Examples of an EAM CMMS in Use for Natural Disasters
There are three components for asset managers to consider for a natural disaster. They are the time prior to the event, during an event and after the event. Each requires different forms of asset and maintenance management as demonstrated below:
- Prior to a disaster: This is when asset managers utilize EAM CMMS generated
inspection checklists to obtain a quick analysis of which assets are secured, ready for emergency use (safety equipment, generators, emergency vehicles fueled etc.). Any deficiencies can be handled immediately and recorded.
It is also when they use an EAM to ensure that they have their contractors, vendors and asset documents ready for action after the storm (for example, having blueprints, schematics, contact information and so on).

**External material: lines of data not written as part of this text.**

(** Reading a balanced stretch leaves the stack as it was. *)
Lemma scan_balanced w : balanced w -> forall st rest, scan (w ++ rest) st = scan rest st.
Proof.
  intros Hb. induction Hb as [|o c w Hp Hw IH|w1 w2 Hb1 IH1 Hb2 IH2]; intros st rest.
  - reflexivity.
  - destruct (map_of_pair o c Hp) as [Hc Ho].
    change ((o :: w ++ [c]) ++ rest)%list with (o :: ((w ++ [c]) ++ rest))%list.
    simpl scan. rewrite Ho, <- List.app_assoc, IH.
    simpl app. simpl scan. rewrite Hc.
    rewrite List.length_app, List.last_last, List.removelast_last.
    rewrite Ascii.eqb_refl.
    replace (length st + length [o] =? 0)%nat with false
      by (symmetry; apply Nat.eqb_neq; simpl; lia).
    reflexivity.
  - rewrite <- List.app_assoc, IH1, IH2. reflexivity.
Qed.

Lemma closes_prepend b st rest : balanced b -> closes st rest -> closes st (b ++ rest).
Proof.
  intros Hb Hc. destruct Hc as [s Hs | st o w c rest Hw Hp Hc].
  - constructor. apply balanced_app; assumption.
  - rewrite List.app_assoc. constructor; [apply balanced_app| |]; assumption.
Qed.

(** A text the loop accepts closes the stack it started from. *)
Lemma scan_closes s : forall st, scan s st = true -> closes st s.
Proof.
  induction s as [|ch s IH]; intros st H; simpl in H.
  - apply Nat.eqb_eq in H. destruct st; [|discriminate].
    constructor. constructor.
  - destruct (_map ch) as [o|] eqn:Hm.
    + destruct st as [|x st0] using rev_ind; [discriminate|].
      rewrite List.length_app, List.last_last, List.removelast_last in H.
      replace (length st0 + length [x] =? 0)%nat with false in H
        by (symmetry; apply Nat.eqb_neq; simpl; lia).
      simpl in H. destruct (Ascii.eqb_spec x o) as [->|_]; [|discriminate].
      simpl in H. apply IH in H.
      apply (closes_next st0 o [] ch s); [constructor | apply pair_of_map, Hm | exact H].
    + apply IH in H. inversion H as [s0 Hs Est | st0 o w c rest Hw Hp Hc Est Es].
      * destruct st; discriminate.
      * apply List.app_inj_tail in Est as [-> ->].
        change (ch :: w ++ c :: rest)%list with ((ch :: w) ++ [c] ++ rest)%list.
        rewrite List.app_assoc.
        apply closes_prepend; [|exact Hc].
        change ((ch :: w) ++ [c])%list with (ch :: w ++ [c])%list.
        constructor; assumption.
Qed.
(** * mdstat: the parser of /proc/mdstat (mdadm, mdstat.c)

    A shallow embedding of [mdstat.c].  The logical-line reader
    [conf_line] (config.c) is an external collaborator: a logical line
    reaches the parser as a ring of words whose head is the first word,
    modelled here as the head word together with the list of the words
    that follow it.  C strings are [string]s, the [int] fields of
    [struct mdstat_ent] are [Z]s, the singly linked lists ([members],
    the snapshot itself) are [list]s in link order. *)

From Stdlib Require Import ZArith List Bool Lia Arith Permutation.
From Stdlib Require Import Strings.Ascii Strings.String.
Import ListNotations.

Local Open Scope string_scope.
Local Open Scope list_scope.
Local Open Scope Z_scope.

(* ================================================================== *)
(** ** C string primitives *)

Module CStr.

(** [w[i]]; the terminating NUL is read at [i = strlen w]. *)
Definition char_at (w : string) (i : nat) : ascii :=
  match String.get i w with
  | Some c => c
  | None => Ascii.zero
  end.

(** [w + n] for [n <= strlen w]. *)
Fixpoint strdrop (n : nat) (w : string) : string :=
  match n, w with
  | O, _ => w
  | S n', String _ w' => strdrop n' w'
  | S _, EmptyString => EmptyString
  end.

(** The first [n] characters of [w] (all of [w] when it is shorter). *)
Fixpoint strtake (n : nat) (w : string) : string :=
  match n, w with
  | S n', String c w' => String c (strtake n' w')
  | _, _ => EmptyString
  end.

(** [strcmp(a, b) == 0]. *)
Definition strcmp_eq (a b : string) : bool := String.eqb a b.

(** [strncmp(a, b, n) == 0]. *)
Definition strncmp_eq (a b : string) (n : nat) : bool :=
  String.eqb (strtake n a) (strtake n b).

(** [strchr(w, c)]: the offset of the first [c] in [w], if any. *)
Fixpoint strchr (w : string) (c : ascii) : option nat :=
  match w with
  | EmptyString => None
  | String d w' =>
      if Ascii.eqb d c then Some O
      else match strchr w' c with
           | Some k => Some (S k)
           | None => None
           end
  end.

(** [isdigit(c)]. *)
Definition isdigit (c : ascii) : bool :=
  let n := N_of_ascii c in (48 <=? n)%N && (n <=? 57)%N.

(** [isspace(c)] in the C locale. *)
Definition isspace (c : ascii) : bool :=
  let n := N_of_ascii c in (n =? 32)%N || ((9 <=? n)%N && (n <=? 13)%N).

Fixpoint skip_space (w : string) : string :=
  match w with
  | String c w' => if isspace c then skip_space w' else w
  | EmptyString => w
  end.

Fixpoint digits_val (acc : Z) (w : string) : Z :=
  match w with
  | String c w' =>
      if isdigit c
      then digits_val (acc * 10 + (Z.of_N (N_of_ascii c) - 48)) w'
      else acc
  | EmptyString => acc
  end.

Definition LONG_MAX : Z := 2 ^ 63 - 1.
Definition LONG_MIN : Z := - 2 ^ 63.

(** [strtol(w, NULL, 10)], saturating as glibc does. *)
Definition strtol (w : string) : Z :=
  match skip_space w with
  | String "-" w' => Z.max LONG_MIN (- digits_val 0 w')
  | String "+" w' => Z.min LONG_MAX (digits_val 0 w')
  | w' => Z.min LONG_MAX (digits_val 0 w')
  end.

(** Conversion of a [long] to a 32-bit [int]. *)
Definition to_int (z : Z) : Z := (z + 2 ^ 31) mod 2 ^ 32 - 2 ^ 31.

(** [atoi(w)], that is [(int) strtol(w, NULL, 10)]. *)
Definition atoi (w : string) : Z := to_int (strtol w).

End CStr.
Import CStr.

(* ================================================================== *)
(** ** struct mdstat_ent *)

(** mdadm.h is not part of the embedded sources; the sentinels of the
    [percent] field are the values it defines. *)
Definition RESYNC_NONE : Z := -1.
Definition RESYNC_DELAYED : Z := -2.
Definition RESYNC_PENDING : Z := -3.
Definition RESYNC_REMOTE : Z := -4.

Record mdstat_ent : Type := mk_ent {
  devnm : string;
  active : Z;
  level : option string;
  pattern : option string;
  percent : Z;
  resync : Z;
  devcnt : Z;
  raid_disks : Z;
  metadata_version : option string;
  members : list string
}.

Definition set_active (v : Z) (e : mdstat_ent) : mdstat_ent :=
  mk_ent (devnm e) v (level e) (pattern e) (percent e) (resync e)
         (devcnt e) (raid_disks e) (metadata_version e) (members e).

Definition set_level (v : option string) (e : mdstat_ent) : mdstat_ent :=
  mk_ent (devnm e) (active e) v (pattern e) (percent e) (resync e)
         (devcnt e) (raid_disks e) (metadata_version e) (members e).

Definition set_pattern (v : option string) (e : mdstat_ent) : mdstat_ent :=
  mk_ent (devnm e) (active e) (level e) v (percent e) (resync e)
         (devcnt e) (raid_disks e) (metadata_version e) (members e).

Definition set_percent (v : Z) (e : mdstat_ent) : mdstat_ent :=
  mk_ent (devnm e) (active e) (level e) (pattern e) v (resync e)
         (devcnt e) (raid_disks e) (metadata_version e) (members e).

Definition set_resync (v : Z) (e : mdstat_ent) : mdstat_ent :=
  mk_ent (devnm e) (active e) (level e) (pattern e) (percent e) v
         (devcnt e) (raid_disks e) (metadata_version e) (members e).

Definition set_raid_disks (v : Z) (e : mdstat_ent) : mdstat_ent :=
  mk_ent (devnm e) (active e) (level e) (pattern e) (percent e) (resync e)
         (devcnt e) v (metadata_version e) (members e).

Definition set_metadata_version (v : option string) (e : mdstat_ent)
  : mdstat_ent :=
  mk_ent (devnm e) (active e) (level e) (pattern e) (percent e) (resync e)
         (devcnt e) (raid_disks e) v (members e).

(** [add_member_devname(&ent->members, name)]: the new list head and the
    returned count. *)
Definition add_member_devname (m : list string) (name : string)
  : list string * Z :=
  match strchr name "[" with
  | None => (m, 0)
  | Some t => (strtake t name :: m, 1)
  end.

(** [ent->devcnt += add_member_devname(&ent->members, w)]. *)
Definition add_member (w : string) (e : mdstat_ent) : mdstat_ent :=
  let '(m, n) := add_member_devname (members e) w in
  mk_ent (devnm e) (active e) (level e) (pattern e) (percent e) (resync e)
         (devcnt e + n) (raid_disks e) (metadata_version e) m.

(** The record as initialised for the line whose first word is [nm]. *)
Definition new_ent (nm : string) : mdstat_ent :=
  mk_ent nm (-1) None None RESYNC_NONE 0 0 0 None [].

(** [is_mdstat_ent_external]. *)
Definition is_mdstat_ent_external (e : mdstat_ent) : bool :=
  match metadata_version e with
  | None => false
  | Some v => strncmp_eq v "external:" 9
  end.

(* ================================================================== *)
(** ** The word loop of mdstat_read *)

(** A logical line as [conf_line] returns it: [line] itself is the first
    word, [dl_next] walks the words after it and comes back to [line]. *)
Definition conf_line : Type := (string * list string)%type.

(** The locals of one iteration of the line loop.  [insert_here] points
    at a link of the list [all]: slot [0] is [&all], slot [S k] is
    [&all[k]->next]; [None] is the NULL pointer. *)
Record loop_state : Type := mk_state {
  ent : mdstat_ent;
  in_devs : bool;
  insert_here : option nat
}.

- During a disaster: Quality EAM CMMS systems are integrated with mobile handheld devices so that operations management can stay in communication with emergency personnel to stay on top of developments such as a need for emergency shutdowns of gas lines, power plant generators.
On site staff monitoring critical equipment can report roof leaks, gas smells, fires or specific asset damage. EAM CMMS mobility enables a quicker information flow between emergency staff and management.
- After a disaster: After a disaster has occurred, it is imperative that maintenance and operation crews get a quick handle on the damage done. EAM CMMS systems enable maintenance staff to use the same handheld devices to perform inspections on assets after the event. The information is then transmitted back to asset and maintenance managers for comparison to pre-event conditions, work management prioritization such as the scheduling of
work orders, emergency repairs and maintenance.
An EAM CMMS system gives industry, governments and all forms of facility managers the tools they need to restore operations as fast as possible.
As mentioned above, for some events such as earthquakes there may be very little warning. Fortunately, when implemented properly an EAM CMMS solution gives organizations a head start to any emergency planning because they will always know the condition of assets at any given point in time.
One can see from the charts below that natural disasters are actually quite frequent and can strike anywhere. 2011 has been a terrible year for our nation. Should 2012 be similar, it makes sense to determine the EAM CMMS ROI today.
I would like to make a special point that this post was not designed as a “scare post” to buy an EAM CMMS system, it is simply meant to inform business and government leaders that there are tools available that can minimize the economic losses through the quick assessment of damages.